Khorramnejad, A.; Palatini, U.; Da Re, D.; Lozada-Chavez, I.; Bahrami, R.; Perdomo, H. D.; Di Castri, S.; Rosa, R.; Aronson, H.; Lahondere, C.; Bonizzoni, M.

2026-05-26 evolutionary biology
10.64898/2026.05.22.727092 bioRxiv
Show abstract

Whether global warming drives thermal adaptation in arboviral vectors is an open question with direct consequences for forecasting transmission risk and informing effective vector control strategies. We subjected Aedes albopictus to experimental evolution (EE) under a tropical thermal regime (32{degrees}C/26{degrees}C) for three years and tracked fitness and behavioral traits, energy reserves and the fat body transcriptional profile across replicate lines at defined generational intervals. We show that mosquitoes strongly acclimate, trading longevity for accelerated development and increased reproduction. Over 15-20 generations of EE, mosquitoes gradually adjusted adult longevity to values of controls, reproductive traits reduced while maintaining values higher than those of controls, and the transcriptome converged to a distinct metabolic state. Upon relaxing thermal selection, half of the transcriptional changes of warm-evolved mosquitoes, along with traits of juvenile development and adult lifespan, reversed to values of controls, indicating a plastic basis. In contrast, progeny per female and egg freeing point maintained warm-evolved values upon relaxing thermal selection.

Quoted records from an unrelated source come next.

Lemma runs : rtc (recovery_step ex 0) start over.
Proof.
  eapply rtc_l; [by apply (rs_lineage ex 0 start fresh segment)|]. fold started.
  eapply rtc_l; [apply (rs_begin ex 0 started 0 segment 1000000 0 second); [done|cbn; lia|unfold u64_max; cbn; lia]|].
  etrans; [apply (happens_run events begun); vm_compute; reflexivity|]. fold read. eapply rtc_l; [exact cancels|].
  eapply rtc_l; [apply (rs_cancelled ex 0 cancelled [] whole 0 400 1000000 []); vm_compute; reflexivity|].
  eapply rtc_l; [by apply (rs_drop ex 0 settled [] (mkReservation 1000000 (cancel_cost 0 400 1000000 false)) Charged [])|]. apply rtc_refl.
Qed.
End DemoBudget.

Lemma extra_work_bounded_witness :
  st_consumed_extra (sh_state (rn_shared DemoBudget.over)) = 400 /\
  st_reserved (sh_state (rn_shared DemoBudget.over)) + st_consumed_extra (sh_state (rn_shared DemoBudget.over)) <= 10000000 + 0.
Proof.
  split; [vm_compute; reflexivity|].
  destruct (extra_work_bounded DemoRecovery.spec DemoRecovery.meta 1000000000 0 _ _ _ DemoBudget.over ltac:(lia) ltac:(lia) DemoBudget.runs)
    as (_ & _ & _ & H & _).
  exact H.
Defined.
Definition Fits (st : Worker) (p : Park) : Prop :=
  match settles p with
  | Looping | Listening _ | Parked _ _ => st = Idle
  | Busy => working st = true /\ staged_last st
  | Trying | Racing => is_attempt st = true
  | Sleeping => exists job, st = Waiting job
  | Left => exists r, st = Exited r
  | _ => False
  end.

(** Nothing is left to assign, and not everything is done. *)
Definition Nothing (s : SchedulerState) (pend : list PendingRange) : Prop :=
  pend = [] /\ (forall b, 0 <= b < total_of s -> status s b <> Missing) /\ all_done s = false.

Record Worked (s : SchedulerState) (pend : list PendingRange) (st : Worker) (p : Park)
    (s' : SchedulerState) (pend' : list PendingRange) (st' : Worker) (p' : Park) : Prop := {
  wd_fits : Fits st' p';
  wd_leases : Leases s s' (keys (held st)) (keys (held st'));
  wd_stopped : stopped s' = stopped s;
  wd_told : (exists next, p' = Telling next) \/ (p' = p /\ pend' = pend /\ (Nothing s pend -> Nothing s' pend));
  wd_permits : permits_of p' = permits_of p;
}.

Lemma same_leases s st st' : held st' = held st -> Leases s s (keys (held st)) (keys (held st')).
Proof. intros ->. apply (Leases_held s s none_of none_of); [apply Leases_refl|by left|done]. Qed.

Lemma silent_work s pend st st' p : Fits st' p -> held st' = held st -> Worked s pend st p s pend st' p.
Proof. intros F Hh. split; [done|by apply same_leases|done|by right|done]. Qed.

(** A queue behind the last piece is empty. *)
Lemma last_piece_alone obj total s job : JobOk obj total job -> Forall (Owned s) (job_queued job) -> job_end job = seg_end (job_segment job) ->
  job_queued job = [].
Proof.
  intros J HO He. pose proof (jo_chain _ _ _ J) as Hc. pose proof (jo_ends _ _ _ J) as Hs. destruct (job_queued job) as [|g queued]; [done|].
  destruct Hc as [Hc _]. rewrite !Forall_cons in Hs. destruct Hs as (_ & Hs & _). apply Forall_cons in HO as [[H1 _ _ _] _]. lia.
Qed.

(** Renewing a lease leaves nothing to assign. *)
Lemma renew_nothing s k w g s' pend :
  Sched_wf s -> renew k w s = (Some g, s') -> next_lease_id s' < u64_max -> Nothing s pend -> Nothing s' pend.
Proof.
  intros W E Hlim (Hp & Hm & Hd). destruct (renew_leases s k w g s' W E Hlim) as (_ & _ & H1 & H2).
  destruct (renew_spec s k w _ s' W E Hlim) as (W' & Epm & _). pose proof (same_map_total _ _ Epm) as Ht. split_and!; [done| |].
  - rewrite Ht. intros b Hb Hx. by apply (Hm b Hb), H1.
  - apply not_true_iff_false. intros Ha. apply not_true_iff_false in Hd. apply Hd, all_done_status; [done|]. intros b Hb. apply H2; [done|].
    apply (proj1 (all_done_status s' W') Ha). by rewrite Ht.
Qed.

Section Work.
  Context (obj : Z -> Z) (mb : MemoryBudget) (total : Z) (Hchunk : (1 <= max_chunk mb)%nat) (Htotal : total < u64_max).
  Context (c : Chan) (i : nat) (cap min : Z) (s : SchedulerState).
  Hypothesis (W : Sched_wf s) (Ht : total_of s = total) (Hn : next_lease_id s < u64_max).

Lemma settle_prefix_leases g f retain g' s1 :
  settle_prefix g f retain s = (Ok g', s1) -> Leases s s1 none_of none_of /\ stopped s1 = stopped s.
Proof.
  unfold settle_prefix. destruct retain; [|intros [= _ <-]; split; [apply Leases_refl|done]]. intros E.
  pose proof (retain_leases s (lease_key g) (seg_start g ⊕ f) W) as L. destruct (retain_prefix _ _ s) as [[|] s2]; [|done]. by injection E as _ <-.
Qed.

Lemma settle_worked job f retain outcome st' s' pend :
  WorkerOk obj mb total c s (Settling job f retain outcome) -> staged_last (Settling job f retain outcome) -> job_key job ∈ ch_acks c ->
  settle i job f retain outcome s = (st', s') -> next_lease_id s' < u64_max -> failed st' = false ->
  Worked s pend (Settling job f retain outcome) Busy s' (settle_pending cap min job f retain outcome s pend) st'
    (after_step (Settling job f retain outcome) st' Busy).
Proof.
  intros K Hlast Ha E Hlim Hf.
  destruct (settle_prefix_ok obj mb total Hchunk Htotal c s job f retain outcome W Ht Hn K Ha) as (g & s1 & E1 & Hk & O1 & M1 & _).
  destruct (settle_prefix_leases _ _ _ _ _ E1) as [L0 S0]. pose proof (mv_wf _ _ _ M1) as W1.
  destruct (reclaim_all_leases s1 (job_queued job) W1) as [L1 S1]. pose proof (kp_wf _ _ (reclaim_all_keeps s1 (job_queued job) W1)) as W2.
  unfold settle in E. unfold settle_pending. rewrite E1 in E |- *. destruct outcome as [| |file|error]; cbn [after_settle] in E.
  - destruct (reclaim_all_leases s1 (g :: job_queued job) W1) as [L2 S2]. injection E as <- <-.
    split; [done| |exact (eq_trans S2 S0)|left; by eexists|done]. eapply Leases_held; [exact (Leases_trans _ _ _ _ _ _ L0 L2)| |done].
    intros k Hin. right. right. unfold keys in *. cbn [held] in Hin. rewrite fmap_cons in *. by rewrite Hk.
  - destruct (renew _ _ _) as [[g'|] s2] eqn:Er; injection E as <- <-; [|done].
    destruct (renew_leases _ _ _ _ _ W2 Er Hlim) as (L2 & S2 & _).
    split; [by eexists| |by rewrite S2, S1|left; by eexists|done].
    eapply Leases_held; [exact (Leases_trans _ _ _ _ _ _ (Leases_trans _ _ _ _ _ _ L0 L1) L2)| |].
    + intros k Hin. right. unfold keys in *. cbn [held] in Hin. rewrite fmap_cons, elem_of_cons in Hin. destruct Hin as [->|]; [right; by rewrite Hk|tauto].
    + intros k <-. apply list_elem_of_here.
  - cbn in Hlast. rewrite Hlast in *. cbn [given_back]. change (recovered_ranges cap min s1 []) with (@nil PendingRange). rewrite app_nil_r.
    change (reclaim_all [] s1) with s1 in *.
    assert (retain = false) as -> by (destruct retain; [|done]; destruct K as [_ _ (_ & Hr & _)]; by destruct (Hr eq_refl) as (_ & [|] & _)).
    injection E1 as <- <-. destruct (renew _ _ _) as [[g'|] s2] eqn:Er; injection E as <- <-; [|done].
    destruct (renew_leases _ _ _ _ _ W Er Hlim) as (L2 & S2 & _). split; [by split| |done| |done].
    + eapply Leases_held; [exact L2| |]; unfold keys; cbn [held]; [rewrite Hlast; intros k ->%list_elem_of_singleton; by right|].
      intros k <-. apply list_elem_of_here.
    + right. split_and!; [done|done|]. by eapply renew_nothing.
  - injection E as <- <-. done.
Qed.

Lemma complete_worked job next stale st' s' pend :
  finish_lease job next stale s = (st', s') -> failed st' = false ->
  Worked s pend (Completing job next stale) Busy s' pend st' (after_step (Completing job next stale) st' Busy).
Proof.
  unfold finish_lease. destruct (complete_leases s (job_key job) W) as [L S]. destruct (complete (job_key job) s) as [[|] s1]; [|by intros [= <- <-]].
  cbn [snd] in *. destruct (job_queued job) as [|g queued] eqn:Eq; intros [= <- <-] _.
  - split; [done| |done|left; by eexists|done]. eapply Leases_held; [exact L| |done]. unfold keys. cbn [held]. rewrite Eq.
    intros k ->%list_elem_of_singleton. by right.
  - split; [done| |done|left; by eexists|done]. eapply Leases_held; [exact L| |done]. unfold keys. cbn [held job_segment job_queued]. rewrite Eq.
    intros k. rewrite fmap_cons, elem_of_cons. intros [->|]; [by right|by left].
Qed.
End Work.

Lemma work_ok obj mb total c i cap min s st st' s' pend pend' sent p :
  (1 <= max_chunk mb)%nat -> total < u64_max -> Sched_wf s -> total_of s = total -> next_lease_id s < u64_max ->
  WorkerOk obj mb total c s st -> Fits st p -> p = Busy \/ p = Racing /\ is_attempt st && is_attempt st' = true -> failed st' = false ->
  last_piece st st' -> pending_worker obj mb cap min i (ch_acks c) st s pend st' s' pend' sent ->
  Worked s pend st p s' pend' st' (after_step st st' p).
Proof.
  intros Hchunk Htotal W Ht Hn K F Hp Hf Hlast Hs.
  assert (working st = true /\ staged_last st) as [Hw Hst].
  { destruct Hp as [->|[-> Ha]]; [done|]. apply andb_true_iff in Ha as [Ha _]. by destruct st. }
  assert (p = Busy \/ is_attempt st = true /\ is_attempt st' = true /\ p = Racing) as Hp'
    by (destruct Hp as [|[-> [? ?]%andb_true_iff]]; auto).
  clear Hp. destruct Hs; try done.
  - destruct Hp' as [->|(? & _)]; [|done]. by apply (settle_worked obj mb total Hchunk Htotal c i).
  - (* hand-off *)
    destruct (reclaim_all_leases s (job_queued job) W) as [L S]. cbn [after_step]. cbn [job_queued]. case_bool_decide as D.
    + rewrite <- D. change (recovered_ranges cap min s []) with (@nil PendingRange). rewrite app_nil_r. cbn.
      apply silent_work; [|cbn; by rewrite <- D]. by destruct Hp' as [->|(_ & _ & ->)].
    + split; [by destruct Hp' as [->|(_ & _ & ->)]| |done|left; by eexists|done]. eapply Leases_held; [exact L| |done].
      unfold keys. cbn [held job_segment job_queued]. intros k. rewrite fmap_cons, elem_of_cons. intros [->|]; [left; apply list_elem_of_here|by right].
  - match goal with Hs : worker_step _ _ _ _ _ _ _ _ _ |- _ => destruct Hs; try done end;
      try (destruct Hp' as [->|(? & ? & _)]; [|done]); try by apply silent_work.
    + (* a chunk *) cbn. rewrite bool_decide_true by done. apply silent_work; [|done]. by destruct Hp' as [->|(_ & _ & ->)].
    + by apply complete_worked.
    + (* interrupted *) apply silent_work; [|done]. split; [done|]. cbn. destruct outcome as [| |file|]; try done. cbn in Hlast.
      destruct K as [KO _ (J & _)]. cbn [held] in KO. apply Forall_cons in KO as [_ KO]. by eapply last_piece_alone.
    + (* hand-off without a queue *)
      match goal with Hq : plain _ _ |- _ => cbn in Hq; cbn; rewrite bool_decide_true by done; rewrite <- Hq; cbn;
        apply silent_work; [by destruct Hp' as [->|(_ & _ & ->)]|cbn; by rewrite <- Hq] end.
Qed.
(* ===== verification/Transport.v ===== *)
(** * The transport ([src/network/curl/transport.rs], [BytehaulClient] of [src/network.rs])

    From a request to one transfer of the driver and back: the options libcurl gets, the
    proxy route, the name lookup and the time it may take, and the response built from
    the head the driver publishes.  Clock readings, the lookup and the driver's answer are
    arguments. *)

From S2P Require Import Prelude RustStr Errors Net Config Clients Float64 IpPolicy Flow Head Pools IpText Http Dns.

(** ** Proxies *)

Record ProxyEndpoint := mkEndpoint {
  pe_url : rstr;
  pe_host : option rstr;
  pe_port : Z;
}.

(** How the addresses of a hop reach libcurl. *)
Inductive HopTarget :=
| HopResolve (entry : ResolveEntry)
| HopCandidates (set : CandidateSet)
| HopLiteral.

Record CurlTransport := mkTransport {
  tr_driver_config : DriverConfig;
  tr_resolver : BytehaulDnsResolver;
  tr_connect_timeout : Z;
  tr_forbid_connection_reuse : bool;
  tr_multi_ip : bool;
  tr_http_proxy : option ProxyEndpoint;
  tr_https_proxy : option ProxyEndpoint;
  tr_all_proxy : option ProxyEndpoint;
  tr_ca_info : option rstr;
  tr_ca_path : option rstr;
  tr_client_cert : option rstr;
  tr_client_key : option rstr;
}.

(** [Transfer]: the head, and the number of the transfer its body belongs to. *)
Record Transfer := mkTransferOf {
  tf_head : ResponseHead;
  tf_body : Z;
}.

(** The instants at which [request] reads the clock: at its start, before the lookup, when
    the lifetime of the answer is read, and after the lookup. *)
Record Clock := mkClock {
  ck_started : Z;
  ck_resolving : Z;
  ck_answered : Z;
  ck_resolved : Z;
}.

(** The extraction of the specification of a byte range. *)
Definition byte_range_spec (value : rstr) : option rstr :=
  '(unit, spec) ← split_once 61 value;
  if eq_ignore_ascii_case (trim unit) (str "bytes") then Some (trim spec) else None.

Definition request_timed_out : DownloadError := Transport Timeout (str "request timed out").

Section Transport.
  Context `{UrlCrate} `{HttpCrate}.

Definition is_literal (host : rstr) : bool := bool_decide (is_Some (parse_ip (unbracket host))).

Definition ProxyEndpoint_parse (url : rstr) : result ProxyEndpoint DownloadError :=
  match url_parse url with
  | Err error => Err (InvalidConfig (str "invalid proxy URL '" ++ url ++ str "': " ++ show_url_error error))
  | Ok parsed =>
      match url_port_or_known_default parsed with
      | None => Err (InvalidConfig (str "proxy URL '" ++ url ++ str "' has no usable port"))
      | Some port =>
          match url_host_str parsed with
          | None => Err (InvalidConfig (str "proxy URL '" ++ url ++ str "' has no host"))
          | Some host => Ok (mkEndpoint url (if is_literal host then None else Some host) port)
          end
      end
  end.

Definition proxy_endpoint (uri : option Uri) : result (option ProxyEndpoint) DownloadError :=
  match uri with
  | None => Ok None
  | Some uri => match ProxyEndpoint_parse (uri_display uri) with Ok e => Ok (Some e) | Err e => Err e end
  end.

(** [Url::parse] as [proxy_uri] uses it. *)
Definition scheme_or_error (value : rstr) : result rstr rstr :=
  match url_parse value with Ok url => Ok (url_scheme url) | Err e => Err (show_url_error e) end.

(** [CurlTransport::new] *)
Definition CurlTransport_new (env : rstr -> option rstr) (resolve_doh_host : rstr -> Z -> result (list SocketAddr) rstr)
    (system : option rstr) (config : ClientNetworkConfig) (cache : DohCache) : result CurlTransport DownloadError * DohCache :=
  match effective_proxies env scheme_or_error uri_parse config with
  | Err e => (Err e, cache)
  | Ok proxies =>
      match DnsResolver_new resolve_doh_host system (nc_dns_servers config) (nc_doh_servers config) (nc_enable_ipv6 config) cache with
      | (Err e, cache) => (Err e, cache)
      | (Ok resolver, cache) =>
          (match proxy_endpoint (ep_http_proxy proxies) with
           | Err e => Err e
           | Ok http_proxy =>
               match proxy_endpoint (ep_https_proxy proxies) with
               | Err e => Err e
               | Ok https_proxy =>
                   match proxy_endpoint (ep_all_proxy proxies) with
                   | Err e => Err e
                   | Ok all_proxy =>
                       Ok (mkTransport
                             (mkDriverConfig (nc_pool_max_idle_per_host config) (nc_pool_idle_timeout config)
                                (Some (nc_pool_idle_timeout config)))
                             resolver (nc_connect_timeout config) (nc_pool_max_idle_per_host config =? 0)%nat (nc_multi_ip config)
                             http_proxy https_proxy all_proxy (nc_ca_info config) (nc_ca_path config) (nc_client_cert config)
                             (nc_client_key config))
                   end
               end
           end, cache)
      end
  end.

(** ** Options *)

Section Requests.
  Context (t : CurlTransport).

Definition proxy_for (scheme : rstr) : option ProxyEndpoint :=
  let first := if bool_decide (scheme = str "https") then tr_https_proxy t else tr_http_proxy t in
  match first with Some e => Some e | None => tr_all_proxy t end.

(** [RequestOptions::new] with the fields [options_for] sets before the headers. *)
Definition base_options (url scheme : rstr) (req : HttpRequest) (head_timeout : Z) : RequestOptions :=
  mkRequestOptions url (rq_trace_id req) [] None (default (tr_connect_timeout t) (rq_connect_timeout req)) head_timeout
    (tr_forbid_connection_reuse t) None None (pe_url <$> proxy_for scheme) (tr_ca_info t) (tr_ca_path t) (tr_client_cert t)
    (tr_client_key t).

Definition set_range (range : option rstr) (o : RequestOptions) : RequestOptions :=
  mkRequestOptions (ro_url o) (ro_request_id o) (ro_headers o) range (ro_connect_timeout o) (ro_head_timeout o)
    (ro_forbid_connection_reuse o) (ro_resolve o) (ro_candidates o) (ro_proxy o) (ro_ca_info o) (ro_ca_path o) (ro_client_cert o)
    (ro_client_key o).

Definition push_header (header : rstr * rstr) (o : RequestOptions) : RequestOptions :=
  mkRequestOptions (ro_url o) (ro_request_id o) (ro_headers o ++ [header]) (ro_range o) (ro_connect_timeout o) (ro_head_timeout o)
    (ro_forbid_connection_reuse o) (ro_resolve o) (ro_candidates o) (ro_proxy o) (ro_ca_info o) (ro_ca_path o) (ro_client_cert o)
    (ro_client_key o).

(** The header loop of [options_for]. *)
Fixpoint apply_headers (headers : list (rstr * rstr)) (o : RequestOptions) : result RequestOptions DownloadError :=
  match headers with
  | [] => Ok o
  | (name, raw) :: headers =>
      match value_text raw with
      | None => Err (InvalidConfig (str "header '" ++ name ++ str "' has a non-text value"))
      | Some value =>
          if eq_ignore_ascii_case name (str "range") then
            match byte_range_spec value with
            | Some spec => apply_headers headers (set_range (Some spec) o)
            | None => apply_headers headers (push_header (name, value) o)
            end
          else if eq_ignore_ascii_case name (str "accept-encoding") then apply_headers headers o
          else apply_headers headers (push_header (name, value) o)
      end
  end.

Definition options_for (req : HttpRequest) (head_timeout : Z) : result RequestOptions DownloadError :=
  let url := uri_display (rq_uri req) in
  let scheme := default [] (uri_scheme (rq_uri req)) in
  if negb (is_http scheme) then
    Err (InvalidConfig (str "libcurl transport requires an http or https URL, got '" ++ url ++ str "'"))
  else apply_headers (header_iter (rq_headers req)) (base_options url scheme req head_timeout).

(** ** The hop *)

Definition scheme_of (url : rstr) : result rstr DownloadError :=
  match url_parse url with
  | Ok parsed => Ok (url_scheme parsed)
  | Err error => Err (InvalidConfig (str "invalid request URL '" ++ url ++ str "': " ++ show_url_error error))
  end.

Definition origin_target (url : rstr) : result (option (rstr * Z)) DownloadError :=
  match url_parse url with
  | Err error => Err (InvalidConfig (str "invalid request URL '" ++ url ++ str "': " ++ show_url_error error))
  | Ok parsed =>
      match url_host_str parsed with
      | None => Ok None
      | Some host =>
          if is_literal host then Ok None
          else
            match url_port_or_known_default parsed with
            | None => Err (InvalidConfig (str "request URL '" ++ url ++ str "' has no usable port"))
            | Some port => Ok (Some (host, port))
            end
      end
  end.

(** The host and port [resolve_for] looks up, and whether they are a proxy's. *)
Definition hop_of (o : RequestOptions) : result (option (rstr * Z) * bool) DownloadError :=
  match scheme_of (ro_url o) with
  | Err e => Err e
  | Ok scheme =>
      match proxy_for scheme with
      | Some proxy => Ok ((fun host => (host, pe_port proxy)) <$> pe_host proxy, true)
      | None => match origin_target (ro_url o) with Ok target => Ok (target, false) | Err e => Err e end
      end
  end.

(** [lookup host budget]: what the resolver answers within the budget, [None] when the
    budget runs out first.  [now]: when the lifetime of the answer is read. *)
Definition resolve_for (lookup : rstr -> Z -> option (result DnsAnswer rstr)) (now : Z) (o : RequestOptions) (budget : Z)
    : result HopTarget DownloadError :=
  match hop_of o with
  | Err e => Err e
  | Ok (None, _) => Ok HopLiteral
  | Ok (Some (host, port), proxied) =>
      match lookup host budget with
      | None => Err request_timed_out
      | Some (Err error) => Err (Transport Connect (str "DNS lookup for '" ++ host ++ str "' failed: " ++ error))
      | Some (Ok answer) =>
          if tr_multi_ip t && negb proxied then
            Ok (HopCandidates (mkCandidateSet host port (da_addresses answer) (da_valid_until answer)))
          else Ok (HopResolve (ResolveEntry_new host port (da_addresses answer) (time_to_live now answer)))
      end
  end.

Definition apply_hop (hop : HopTarget) (o : RequestOptions) : RequestOptions :=
  let with_hop resolve candidates :=
    mkRequestOptions (ro_url o) (ro_request_id o) (ro_headers o) (ro_range o) (ro_connect_timeout o) (ro_head_timeout o)
      (ro_forbid_connection_reuse o) resolve candidates (ro_proxy o) (ro_ca_info o) (ro_ca_path o) (ro_client_cert o)
      (ro_client_key o) in
  match hop with
  | HopResolve entry => with_hop (Some entry) (ro_candidates o)
  | HopCandidates set => with_hop (ro_resolve o) (Some set)
  | HopLiteral => o
  end.

Definition body_budget (req : HttpRequest) : Z :=
  Z.min (Z.max (default MAX_BODY_BUDGET_BYTES (rq_body_budget req)) MIN_BODY_BUDGET_BYTES) MAX_BODY_BUDGET_BYTES.

(** ** A request *)

(** The part of [request] before the driver: the transfer it submits. *)
Definition prepare (lookup : rstr -> Z -> option (result DnsAnswer rstr)) (clock : Clock) (req : HttpRequest) (head_deadline : Z)
    : result (RequestOptions * Z) DownloadError :=
  match options_for req head_deadline with
  | Err e => Err e
  | Ok options =>
      let connect_budget := Z.min (ro_connect_timeout options) head_deadline in
      let elapsed at_ := duration_since at_ (ck_started clock) in
      match resolve_for lookup (ck_answered clock) options (Z.max 0 (connect_budget - elapsed (ck_resolving clock))) with
      | Err e => Err e
      | Ok hop =>
          let spent := elapsed (ck_resolved clock) in
          let remaining_connect := Z.max 0 (connect_budget - spent) in
          if remaining_connect =? 0 then Err request_timed_out
          else
            let remaining_head := Z.max 0 (head_deadline - spent) in
            if remaining_head =? 0 then Err request_timed_out
            else Ok (set_timeouts remaining_connect remaining_head (apply_hop hop options), body_budget req)
      end
  end.

(** [HeaderMap::append] of the headers [http] can represent. *)
Fixpoint response_headers (headers : list (rstr * rstr)) : list (rstr * rstr) :=
  match headers with
  | [] => []
  | (name, value) :: headers =>
      match header_name name with
      | Some name => if header_value_ok value then (name, value) :: response_headers headers else response_headers headers
      | None => response_headers headers
      end
  end.

(** [StatusCode::from_u16] takes the numbers of three digits. *)
Definition response_from_transfer (transfer : Transfer) : result HttpResponse DownloadError :=
  let head := tf_head transfer in
  if (100 <=? rh_status head) && (rh_status head <? 1000) then
    Ok (mkHttpResponse (rh_status head) (response_headers (rh_headers head)) (rh_pinned_ip head) (tf_body transfer))
  else Err (Internal (str "libcurl reported an invalid status code " ++ show_u64 (rh_status head))).

(** [CurlTransport::request]; [get]: the driver's answer. *)
Definition request (lookup : rstr -> Z -> option (result DnsAnswer rstr)) (get : RequestOptions -> Z -> result Transfer DownloadError)
    (clock : Clock) (req : HttpRequest) (head_deadline : Z) : result HttpResponse DownloadError :=
  match prepare lookup clock req head_deadline with
  | Err e => Err e
  | Ok (options, budget) =>
      match get options budget with
      | Err e => Err e
      | Ok transfer => response_from_transfer transfer
      end
  end.
End Requests.
End Transport.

Moreover, the mean and variance of 250 differentially expressed genes showed a significant correlation in warm-evolved mosquitoes, with a considerable reduction of expression variance upon relaxing thermal selection, signatures consistent with selection acting on a polygenic trait architecture. Modelling of the net reproductive rate across generations showed that egg-to-adult viability, not fecundity or longevity, is the primary driver of reproductive success under warm evolution. Our findings have immediate methodological and ecological implications: clinal studies or single-generation exposures risk attributing to adaptation changes driven by phenotypic plasticity, acclimation, genetic drift or population structure.